Folk Medicine of the Florida Pioneers

Scott Mitchell has served as the director of the Silver River Museum since 2004. He has worked as a field archaeologist, scientific illustrator and museum professional for the last 25 years.

Long before Floridians had access to modern doctors and drugs, they had to rely on homemade folk medicines. Some remedies were no doubt effective while others were certainly placebos. Some fell within the realm of the superstitious. Still others would cause a modern patient to run away and were almost certainly harmful.

All of the above raises an important point—the reader is advised that experimenting with medicinal plants should not be done and is dangerous for anyone but an expert. Many have strong effects on people and others are poisonous. Worse, some harmless plants mimic deadly varieties, which can cause fatal mistakes.

Wonderful examples of lifesaving plant compounds include quinine (an anti-malarial) from the cinchona tree, aspirin from the family of shrubs known as spiraea and painkillers (think morphine) from the opium poppy. While none of these grow locally, they are great examples of what Mother Nature can provide to modern science.

Closer to home, we are surrounded with plants that have curative qualities which were known to Native Americans and pioneers alike. Some of these can still be found in the natural supplement aisle of any good drugstore. The bark of the willow tree also contains salicin (used in producing aspirin) and was employed as a pain reliever and vomit-inducing emetic. The passionflower is not only beautiful, it was a known sedative and calming agent. Button snakeroot yields a diuretic tincture that was used for blood disorders and fevers.

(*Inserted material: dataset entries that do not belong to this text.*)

Lemma collect_monotone (m : LogStates) (results : list Outcome) :
  (forall st', In (Done st') results -> forall s,
     m !! URL st' = Some s -> LastFetched s <= LastFetched st') ->
  forall states final, collect states results = inr final ->
  (forall k s, m !! k = Some s ->
     exists s', states !! k = Some s' /\ LastFetched s <= LastFetched s') ->
  forall k s, m !! k = Some s ->
    exists s', final !! k = Some s' /\ LastFetched s <= LastFetched s'.
Proof.
  induction results as [|r rest IH]; intros Hres states final Hcol Hinv.
  - simpl in Hcol. injection Hcol as <-. exact Hinv.
  - destruct r as [st' | e]; simpl in Hcol; [| discriminate].
    apply (IH (fun st'' H => Hres st'' (or_intror H)) _ final Hcol).
    intros k s Hk. destruct (decide (URL st' = k)) as [<- | Hne].
    + rewrite lookup_insert_eq. exists st'. split; [done |].
      apply (Hres st' (or_introl eq_refl) s Hk).
    + rewrite lookup_insert_ne by done. by apply Hinv.
Qed.

(** C9 as stated fails: the state file held watermark 100 for the log;
    the next run cannot read the file and the log's size query fails, so
    the run persists watermark 0 for it. *)
Lemma watermark_reset_counterexample :
  fetchLogState true (stored_at 100)
    = Some {[ monitored_url := state_at 100 ]} /\
  LastFetched (state_at 100) = 100 /\
  Handler (stored_at 100)
    (sample_world google_conf accept_all false unreachable_env) =
    ([HTask monitored_url [EvGetSTH];
      HSaveState {[ monitored_url :=
                      mkLogState monitored_url "Example" "example log" 0 0 ]}],
     RunOk).
Proof. split; [reflexivity | split; [reflexivity | vm_compute; reflexivity]]. Qed.

(** C9 (as amended): in a run whose state file loads, every log's
    persisted watermark is at least the one loaded for it, whatever the
    arrival order of the task results, provided the loaded watermarks
    are below 2^63 - 1 and the file maps each URL to its own state (as
    the handler writes it). *)
Theorem Handler_watermark_monotone (obj : StateObject) (w : World)
    (m : LogStates) :
  (forall l, Permutation l (load_sched w l)) ->
  (forall l, Permutation l (result_sched w l)) ->
  fetchLogState (state_get_ok w) obj = Some m ->
  (forall k s, m !! k = Some s -> URL s = k /\ 0 <= LastFetched s < 2 ^ 63 - 1) ->
  (forall url ts, get_sth (log_env w url) = Some ts -> 0 <= ts) ->
  forall final, In (HSaveState final) (Handler obj w).1 ->
  forall k s, m !! k = Some s ->
    exists s', final !! k = Some s' /\ LastFetched s <= LastFetched s'.
Proof.
  intros Hlperm Hrperm Hfetch Hwf Hsth final Hsaved.
  destruct (load_loop_perm obj w _ (Hlperm (load_msgs obj w))) as [Hok Hbad].
  unfold Handler in Hsaved.
  destruct (String.eqb _ _); [done |].
  destruct (negb _); [done |].
  destruct (config_object w) as [conf|] eqn:Hc;
    [| destruct (Hbad (or_introl eq_refl)) as [e He]; by rewrite He in Hsaved].
  destruct (log_list w) as [ll|] eqn:Hl;
    [| destruct (Hbad (or_intror eq_refl)) as [e He]; by rewrite He in Hsaved].
  rewrite (Hok conf ll eq_refl eq_refl), Hfetch in Hsaved.
  destruct (compilePatterns (compile w) (Patterns conf)) as [e | pats];
    [done |].
  cbv beta zeta in Hsaved.
  assert (Hnotask : forall tasks (f : LogState -> list Event),
            ~ In (HSaveState final) (map (fun st => HTask (URL st) (f st)) tasks)).
  { intros tasks f Hin. apply in_map_iff in Hin as (? & ? & _). discriminate. }
  destruct (collect m _) as [e | final'] eqn:Hcol;
    [by apply Hnotask in Hsaved |].
  destruct (put_state_ok w); [| by apply Hnotask in Hsaved].
  apply in_app_or in Hsaved as [Hsaved | [Hsaved | []]];
    [by apply Hnotask in Hsaved |].
  injection Hsaved as ->.
  refine (collect_monotone m _ _ m final Hcol _).
  - intros st' Hin s Hs.
    apply (Permutation_in _ (Permutation_sym (Hrperm _))) in Hin.
    apply in_map_iff in Hin as (st & Hrun & Hin).
    unfold launchTasks in Hin.
    apply in_flat_map in Hin as (op & _ & Hin).
    apply in_map_iff in Hin as (lg & <- & _).
    rewrite (processLog_url _ _ _ _ _ Hrun) in Hs.
    unfold initialState in Hs, Hrun |- *.
    destruct (m !! log_url lg) as [s0|] eqn:Hs0; [| simpl in Hs; congruence].
    destruct (Hwf _ _ Hs0) as [Hurl Hbound].
    rewrite Hurl, Hs0 in Hs. injection Hs as ->.
    eapply processLog_monotone; [exact Hbound | | exact Hrun].
    apply Hsth.
  - intros k s Hk. exists s. split; [done | lia].
Qed.

Lemma Handler_watermark_monotone_witness :
  exists s', ({[ monitored_url := set_fetched (state_at 10) 15 1000 ]}
                : gmap string LogState) !! monitored_url = Some s' /\
             LastFetched (state_at 10) <= LastFetched s'.
Proof.
  refine (Handler_watermark_monotone (stored_at 10)
            (sample_world google_conf accept_all true
               (env_of_log (sample_log 15 12)))
            {[ monitored_url := state_at 10 ]}
            (fun l => Permutation_refl l) (fun l => Permutation_refl l)
            eq_refl _ _ _ _ monitored_url (state_at 10) _).
  - intros k s Hk. apply lookup_singleton_Some in Hk as [<- <-].
    split; [reflexivity | simpl; lia].
  - intros url ts Hts. simpl in Hts. injection Hts as <-. lia.
  - vm_compute. right. left. reflexivity.
  - reflexivity.
Defined.

(** ** Truncated batches *)

Lemma processLog_decode_inv (conf : Config) (pats : list Regexp)
    (env : LogEnv) (st : LogState) (idx : Z) :
  In (EvDecode idx) (processLog conf pats env st).1 ->
  LastFetched st <> 0 /\ toInt64 (u64 (LastFetched st + 1)) <= idx.
Proof.
  unfold processLog.
  destruct (client_new_ok env); simpl; [| done].
  destruct (get_sth env) as [ts|]; simpl; [| intros [H | []]; discriminate].
  destruct (LastFetched st =? 0) eqn:H0; simpl;
    [intros [H | []]; discriminate |].
  destruct (ts =? LastFetched st); simpl; [intros [H | []]; discriminate |].
  apply Z.eqb_neq in H0.
  destruct (GetRawEntries _ _ _) as [es|]; simpl;
    [| intros [H | [H | []]]; discriminate].
  intros [H | [H | H]]; try discriminate.
  destruct (scan_decode_inv conf pats env _ 0 es idx H) as (i & _ & ->).
  split; [done | lia].
Qed.

Lemma processLog_next (conf : Config) (pats : list Regexp) (env : LogEnv)
    (st st' : LogState) :
  (processLog conf pats env st).2 = Done st' ->
  LastFetched st' = LastFetched st \/
  exists ts, get_sth env = Some ts /\ LastFetched st' = ts.
Proof.
  unfold processLog.
  destruct (client_new_ok env); simpl; [| discriminate].
  destruct (get_sth env) as [ts|]; simpl; [| intros [= <-]; by left].
  destruct (LastFetched st =? 0); simpl; [intros [= <-]; right; eauto |].
  destruct (ts =? LastFetched st); simpl; [intros [= <-]; by left |].
  destruct (GetRawEntries _ _ _); simpl; [| intros [= <-]; by left].
  destruct (scanEntries _ _ _ _ _ _).2; [discriminate |].
  intros [= <-]. right. eauto.
Qed.

(** Once a log's watermark has reached [size], no later run decodes an
    entry at an index up to [size], while the log never reports a
    smaller size. *)
Lemma later_runs_no_rewind (conf : Config) (pats : list Regexp) (size : Z)
    (runs : list (bool * LogEnv)) :
  0 <= size ->
  (forall loaded env, In (loaded, env) runs ->
     forall ts, get_sth env = Some ts -> size <= ts < 2 ^ 63 - 1) ->
  forall st, LastFetched st = 0 \/ size <= LastFetched st < 2 ^ 63 - 1 ->
  forall tr idx, In tr (later_runs conf pats st runs) ->
    In (EvDecode idx) tr -> size < idx.
Proof.
  intros Hsize. induction runs as [|[loaded env] rest IH];
    intros Hruns st Hst tr idx Htr Hidx; [done |].
  set (input := if loaded then st
                else mkLogState (URL st) (Operator st) (Description st) 0 0).
  assert (Hin : LastFetched input = 0 \/
                size <= LastFetched input < 2 ^ 63 - 1)
    by (subst input; destruct loaded; [exact Hst | by left]).
  simpl in Htr. fold input in Htr.
  destruct Htr as [<- | Htr].
  - destruct (processLog_decode_inv conf pats env input idx Hidx) as [Hnz Hge].
    destruct Hin as [Hin | Hin]; [done |].
    unfold toInt64, u64 in Hge. rewrite Z.mod_small in Hge by lia.
    destruct (Z.ltb_spec (LastFetched input + 1) (2 ^ 63)); lia.
  - refine (IH (fun l e H => Hruns l e (or_intror H)) _ _ tr idx Htr Hidx).
    destruct (processLog conf pats env input).2 as [st' | e] eqn:Hout;
      [| exact Hst].
    destruct (processLog_next conf pats env input st' Hout)
      as [-> | (ts & Hts & ->)]; [exact Hin |].
    right. exact (Hruns loaded env (or_introl eq_refl) ts Hts).
Qed.

(** C10: once the single range fetch succeeds, the task's outcome (unless
    an artifact write fails) sets the watermark to the current size
    whatever the number of entries the log returned; only the returned
    entries are decoded; and, the log never shrinking, no later run
    decodes an entry at an index up to that size, so entries left out
    of a truncated batch are never decoded. *)
Theorem processLog_truncated_batch (conf : Config) (pats : list Regexp)
    (env : LogEnv) (st : LogState) (size : Z) (es : list RawEntry) :
  client_new_ok env = true -> get_sth env = Some size ->
  LastFetched st <> 0 -> size <> LastFetched st ->
  GetRawEntries env (toInt64 (u64 (LastFetched st + 1))) (toInt64 size)
    = Some es ->
  ((processLog conf pats env st).2 = Done (set_fetched st size (now env)) \/
   (processLog conf pats env st).2 = Fatal ErrPutObject \/
   (processLog conf pats env st).2 = Fatal ErrMarshal) /\
  (forall idx, In (EvDecode idx) (processLog conf pats env st).1 ->
     toInt64 (u64 (LastFetched st + 1)) <= idx <
     toInt64 (u64 (LastFetched st + 1)) + Z.of_nat (List.length es)) /\
  (0 <= size < 2 ^ 63 - 1 ->
   forall runs : list (bool * LogEnv),
   (forall loaded env', In (loaded, env') runs ->
      forall ts, get_sth env' = Some ts -> size <= ts < 2 ^ 63 - 1) ->
   forall tr idx,
     In tr (later_runs conf pats (set_fetched st size (now env)) runs) ->
     In (EvDecode idx) tr -> size < idx).
Proof.
  intros Hc Hs Hn Hne Hg.
  rewrite (processLog_advance_eq conf pats env st size es) by done.
  set (start := toInt64 (u64 (LastFetched st + 1))). simpl.
  split; [| split].
  - destruct (scan_result conf pats env start 0 es) as [-> | [-> | ->]];
      [by left | right; by left | right; by right].
  - intros idx [H | [H | H]]; try discriminate.
    destruct (scan_decode_inv conf pats env start 0 es idx H) as (i & Hi & ->).
    lia.
  - intros Hsize runs Hruns tr idx Htr Hidx.
    refine (later_runs_no_rewind conf pats size runs _ Hruns _ _ tr idx Htr Hidx);
      [lia |].
    right. simpl. lia.
Qed.

Lemma processLog_truncated_batch_witness :
  (processLog google_conf [] truncating_env (state_at 10)).2
    = Done (set_fetched (state_at 10) 15 1000) \/
  (processLog google_conf [] truncating_env (state_at 10)).2
    = Fatal ErrPutObject \/
  (processLog google_conf [] truncating_env (state_at 10)).2
    = Fatal ErrMarshal.
Proof.
  exact (proj1 (processLog_truncated_batch google_conf [] truncating_env
           (state_at 10) 15
           [mkRawEntry "other.example.org"; mkRawEntry "www.google.com"]
           eq_refl eq_refl ltac:(simpl; lia) ltac:(simpl; lia) eq_refl)).
Defined.

(* ================================================================== *)
(** * Further properties of the code *)

(** ** Rule engine: what a match reports *)

Lemma matchDomains_sound (name : string) (ds : list string) (d : string) :
  matchDomains name ds = Some d ->
  exists R, In R ds /\ domainMatches name R = true /\ d = ("domain-" ++ R)%string.
Proof.
  induction ds as [|R rest IH]; simpl; [done |].
  destruct (domainMatches name R) eqn:H; [intros [= <-]; eauto |].
  intros Hd. destruct (IH Hd) as (R' & ? & ? & ?). eauto.
Qed.

Lemma matchDomains_none (name : string) (ds : list string) :
  matchDomains name ds = None <->
  forall R, In R ds -> domainMatches name R = false.
Proof.
  induction ds as [|R rest IH]; simpl; [split; [intros _ R [] | done] |].
  destruct (domainMatches name R) eqn:H.
  - split; [discriminate |].
    intros Hall. rewrite (Hall R (or_introl eq_refl)) in H. discriminate.
  - rewrite IH. split.
    + intros Hall R' [<- | Hin]; [done | auto].
    + intros Hall R' Hin. apply Hall. by right.
Qed.


Lemma matchPatterns_sound (name : string) (ps : list Regexp) (d : string) :
  matchPatterns name ps = Some d ->
  exists p, In p ps /\ rx_match p name = true /\
            d = ("pattern-" ++ rx_source p)%string.
Proof.
  induction ps as [|p rest IH]; simpl; [done |].
  destruct (rx_match p name) eqn:H; [intros [= <-]; eauto |].
  intros Hd. destruct (IH Hd) as (p' & ? & ? & ?). eauto.
Qed.

Lemma matchPatterns_none (name : string) (ps : list Regexp) :
  matchPatterns name ps = None <->
  forall p, In p ps -> rx_match p name = false.
Proof.
  induction ps as [|p rest IH]; simpl; [split; [intros _ p [] | done] |].
  destruct (rx_match p name) eqn:H.
  - split; [discriminate |].
    intros Hall. rewrite (Hall p (or_introl eq_refl)) in H. discriminate.
  - rewrite IH. split.
    + intros Hall p' [<- | Hin]; [by subst | auto].
    + intros Hall p' Hin. apply Hall. by right.
Qed.

(** X1: a reported match names one of the certificate's DNS names and
    either a configured domain that name falls under, reported as
    ["domain-" ++ R], or a compiled pattern that matches it, reported as
    ["pattern-" ++ source]. *)
Theorem nameMatches_sound (conf : Config) (pats : list Regexp)
    (c : Certificate) (name rule : string) :
  nameMatches conf pats c = (true, name, rule) ->
  In name (DNSNames c) /\
  ((exists R, In R (Domains conf) /\ domainMatches name R = true /\
              rule = ("domain-" ++ R)%string) \/
   (exists p, In p pats /\ rx_match p name = true /\
              rule = ("pattern-" ++ rx_source p)%string)).
Proof.
  unfold nameMatches. induction (DNSNames c) as [|n rest IH]; simpl;
    [discriminate |].
  destruct (matchDomains n (Domains conf)) as [d|] eqn:Hd.
  - intros [= <- <-]. split; [by left |]. left. by apply matchDomains_sound.
  - destruct (matchPatterns n pats) as [p|] eqn:Hp.
    + intros [= <- <-]. split; [by left |]. right. by apply matchPatterns_sound.
    + intros H. destruct (IH H) as [Hin Hr]. split; [by right | exact Hr].
Qed.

Traditional Native American medicines used by Seminole and Miccosukee healers usually consist of mixtures of plants and include many of the same varieties used by pioneers. A typical Seminole concoction might include portions of bay, willow, strangler fig, Carolina ash, red maple and slash pine. The medicine would have to be prepared in a very specific manner and the patient would have to use it in a certain way. Often, there were both experts who gathered the plants and healers who would then prepare it into medicine.

Other folk cures popular with settlers were less appealing and even harmful. Medicinal plants were sometimes mixed with substances like turpentine, moonshine whiskey, wood ash or even kerosene and given to the patient to drink (not recommended).

Some “cures” were simply superstitions and included practices like turning your shoes upside down before going to sleep (said to help with cramps) or tying a sack over a hand that had warts. The first person who removed the bag would get the warts and the patient would be cured!

While we learn from science with each passing year, some of the old folk cures surely still have merit while others, such as those that involve sacked hands, may be better left alone.